Work order
The response must consist of the lines below from the one with "assert (firstValue (Http.Del" through the one with "then h else Http.Del h n) k", exactly as they appear and with both ends kept.

Dataset
Lemma deleteListed_exact (names : list string) (h : Header) (k : string) :
  deleteListed names h !! k
  = if decide (k ∈ Textproto.CanonicalMIMEHeaderKey <$> names /\ firstValue h k <> "")
    then None else h !! k.
Proof.
  revert h. induction names as [|n names IH]; intros h.
  - rewrite decide_False; [reflexivity|]. intros [Hin _]. by apply elem_of_nil in Hin.
  - rewrite deleteListed_cons, IH. unfold deleteStep. rewrite Get_firstValue.
    cbn [fmap list_fmap].
    destruct (decide (Textproto.CanonicalMIMEHeaderKey n = k)) as [Hk|Hk].
    + rewrite Hk. destruct (String.eqb_spec (firstValue h k) "") as [He|He].
      * rewrite He. rewrite !decide_False by (intros [_ ?]; done). reflexivity.
      * assert (firstValue (Http.Del h n) k = "") as Hdel.
        { unfold firstValue, Http.Del. by rewrite Hk, lookup_delete_eq. }
        rewrite Hdel. rewrite decide_False by (intros [_ ?]; done).
        rewrite decide_True by (split; [by left | done]).
        unfold Http.Del. by rewrite Hk, lookup_delete_eq.
    + assert (firstValue (if String.eqb (firstValue h (Textproto.CanonicalMIMEHeaderKey n)) ""
                          then h else Http.Del h n) k = firstValue h k) as Hfv.
      { destruct (String.eqb _ ""); [reflexivity | by apply firstValue_Del_ne]. }
      assert ((if String.eqb (firstValue h (Textproto.CanonicalMIMEHeaderKey n)) ""
               then h else Http.Del h n) !! k = h !! k) as Hlk.
      { destruct (String.eqb _ ""); [reflexivity|].
        unfold Http.Del. by rewrite lookup_delete_ne. }
      rewrite Hfv, Hlk.
      destruct (decide (k ∈ Textproto.CanonicalMIMEHeaderKey <$> names /\ firstValue h k <> ""))
        as [[Hin Hne]|Hno].
      * rewrite decide_True; [reflexivity|]. split; [by right | done].
      * rewrite decide_False; [reflexivity|].
        intros [Hin Hne]. apply Hno. split; [|done].
        apply elem_of_cons in Hin as [Heq|Hin]; [congruence | done].
Qed.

Your response
      * assert (firstValue (Http.Del h n) k = "") as Hdel.
        { unfold firstValue, Http.Del. by rewrite Hk, lookup_delete_eq. }
        rewrite Hdel. rewrite decide_False by (intros [_ ?]; done).
        rewrite decide_True by (split; [by left | done]).
        unfold Http.Del. by rewrite Hk, lookup_delete_eq.
    + assert (firstValue (if String.eqb (firstValue h (Textproto.CanonicalMIMEHeaderKey n)) ""
                          then h else Http.Del h n) k = firstValue h k) as Hfv.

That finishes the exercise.